I have told my agency, all the people in the county offices if they see farmers having trouble, to recommend them to farm advocates. I recommend farmers to talk to me. We need a second set of ears to help us. We need a second set of people to help us talk things out and work things through and explore the options.
The stress out here is extremely high. This morning, when I was driving down here, there was a farmer parked out in his cornfield with his chopper ready to start chopping down that corn. And he was standing, just standing there in that field. And you could just feel the stress going on in him, knowing that he was going to be chopping down food, and there's hungry people. But he had to do it to survive. And so just imagine having to live with that day in and day out on that farm.

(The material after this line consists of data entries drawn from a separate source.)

(* ===== verification/Elgamal.v ===== *)
(** * internal/elgamal: ElGamal ciphertexts in the exponent *)

From Stdlib Require Import ZArith Lia Zmod Field.
From Stdlib Require Import Strings.Byte.
From stdpp Require Import base gmap strings list pretty numbers.
From S2P Require Import Prelude Hash Curve Sample.

Local Open Scope curve_scope.

Section Elgamal.
Context {C : Curve}.

Record Ciphertext := mkCiphertext { ct_L : Point; ct_M : Point }.

(** The ciphertext for a given nonce. *)
Definition elgamal_enc (public : Point) (message nonce : Scalar) : Ciphertext :=
  mkCiphertext (ActOnBase nonce) (ActOnBase message ⊕ nonce • public).

Definition elgamal_Encrypt (public : Point) (message : Scalar) (rand : reader) :
    outcome (Ciphertext * Scalar * reader) :=
  '(nonce, rand) ← sample_Scalar rand;
  Ret (elgamal_enc public message nonce, nonce, rand).

Definition elgamal_Valid (c : option Ciphertext) : bool :=
  match c with
  | None => false
  | Some c => negb (IsIdentity (ct_L c)) && negb (IsIdentity (ct_M c))
  end.

Definition elgamal_Empty : Ciphertext := mkCiphertext 𝟎 𝟎.

Definition elgamal_WriteTo (c : Ciphertext) : bytes := PMarshal (ct_L c) ++ PMarshal (ct_M c).

Definition elgamal_any (c : Ciphertext) : any :=
  AWriterTo "*elgamal.Ciphertext" "ElGamal Ciphertext" (Ret (elgamal_WriteTo c)).

Context {CL : CurveLaws C}.
Add Field scalar_field : scalar_field_theory.

(** The holder of the secret key recovers the message in the exponent. *)
Lemma elgamal_open x m nonce :
  let c := elgamal_enc (ActOnBase x) m nonce in ct_M c ⊕ ⊖ (x • ct_L c) = ActOnBase m.
Proof.
  cbn. unfold ActOnBase. rewrite <- act_opp, <- !act_mul, <- !act_add. f_equal. ring.
Qed.

(** Ciphertexts add up. *)
Lemma elgamal_homomorphic Y m1 n1 m2 n2 :
  let c1 := elgamal_enc Y m1 n1 in
  let c2 := elgamal_enc Y m2 n2 in
  mkCiphertext (ct_L c1 ⊕ ct_L c2) (ct_M c1 ⊕ ct_M c2) = elgamal_enc Y (m1 + m2) (n1 + n2).
Proof.
  cbn. unfold elgamal_enc, ActOnBase. destruct (base_generates Y) as [y ->].
  f_equal; rewrite <- ?act_mul, <- ?act_add; f_equal; ring.
Qed.

End Elgamal.
(** What the receiver of the setup sends first. *)
Lemma SetupReceiver_Round1_inv h rand m r rand' :
  CorreOTSetupReceiver_Round1 (NewCorreOTSetupReceiver h) rand = Ret (m, r, rand') ->
  exists b p, m = mkSetupSendMessage (b • 𝐆) (Some p) /\
    (exists rd rd', NewProof h (b • 𝐆) b None rd = Ret (p, rd')) /\
    r = mkSetupReceiver (sch_hash h p (b • 𝐆) None) (Some (mkSendSetup b (b • 𝐆) (b • (b • 𝐆))))
          (ot_sender b <$> randomOTNonces (sch_hash h p (b • 𝐆) None)).
Proof.
  unfold CorreOTSetupReceiver_Round1, RandomOTSetupSend. intros ([[[m' su] h'] rd] & E1 & E)%bind_ret_inv.
  apply bind_ret_inv in E1 as ([b rd1] & Eb & E1). apply bind_ret_inv in E1 as ([p rd2] & Ep & [= <- <- <- <-]).
  apply bind_ret_inv in E as (senders & Es & [= <- <- <-]). exists b, p. split; [done|]. split; [by eexists _, _|].
  f_equal. unfold randomOTNonces in *. destruct (read_nonces_ok OTParam (Digest (Fork (sch_hash h p (ActOnBase b) None)
    [BytesWithDomain "CorreOT Random OT Nonces" None]))) as [Hn _].
  rewrite (collect_map _ (ot_sender b)) in Es; [by injection Es as <-|].
  intros nonce Hin%list_elem_of_In. rewrite Forall_forall in Hn. unfold NewRandomOTSender. by rewrite NewKeyed_ret by auto.
Qed.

So we really need to get a lot more of that help out here for people. There's legal services, free legal services for farmers to help them. And I know that the extension service is working on counseling services there. So please, if you farmers feel that you need some help, get in touch. You can either call the Minnesota Department of Ag, or in the Lamberton area, you have David Hess over at Comfrey. He's a farm advocate. You have Groundswell at Wanda that will get you to farm advocates. But seek help early.
CATHERINE WINTER: You're listening to a live broadcast from Lamberton. This is a special Mainstreet Radio broadcast. We'll return in just a moment to questions from our listeners and questions from members of our audience. In response to the flooding this year, the Clinton administration is considering not rebuilding some of the levees that failed and returning some areas to wetlands.
Instead, the government may buy or lease farmland or even entire towns partly to save money and partly because levees are believed by many people to have contributed to the flooding. We spoke with Ford Runge, director of the University of Minnesota's Program on Agriculture and Applied Economics about the idea of scrapping the levees.
FORD RUNGE: Levees themselves, of course, are intended to hold back water. And so long as they hold it back successfully, there's not a problem. But when they break, the volume of water that's released is larger than it otherwise would have been and, therefore, is more destructive.
In addition to levees, there are extensive channeling, and tiling, and draining of agricultural lands as well as smaller check dams and other things that are used to move water from one place to another, all of which in total have the effect of increasing the volume of flows where they flow the rate of flow, and as a result, increasing the damage that water does when it is not under control.
CATHERINE WINTER: So it's not just the dams and the levees. The tiling, the drainage of farmland has quite a bit to do with it, too.
FORD RUNGE: Well, many critics of extensive drainage of wetlands have pointed out that what wetlands really are nature's way of buffering the system from adverse weather events. And as wetlands have been drained and water has been moved off of fields, which has been the objective, the consequence has been to increase the volume and flow of water in instances like this one of a flood.
CATHERINE WINTER: So they act to hold on to water during a drought and to absorb water during an excessively moist year, huh?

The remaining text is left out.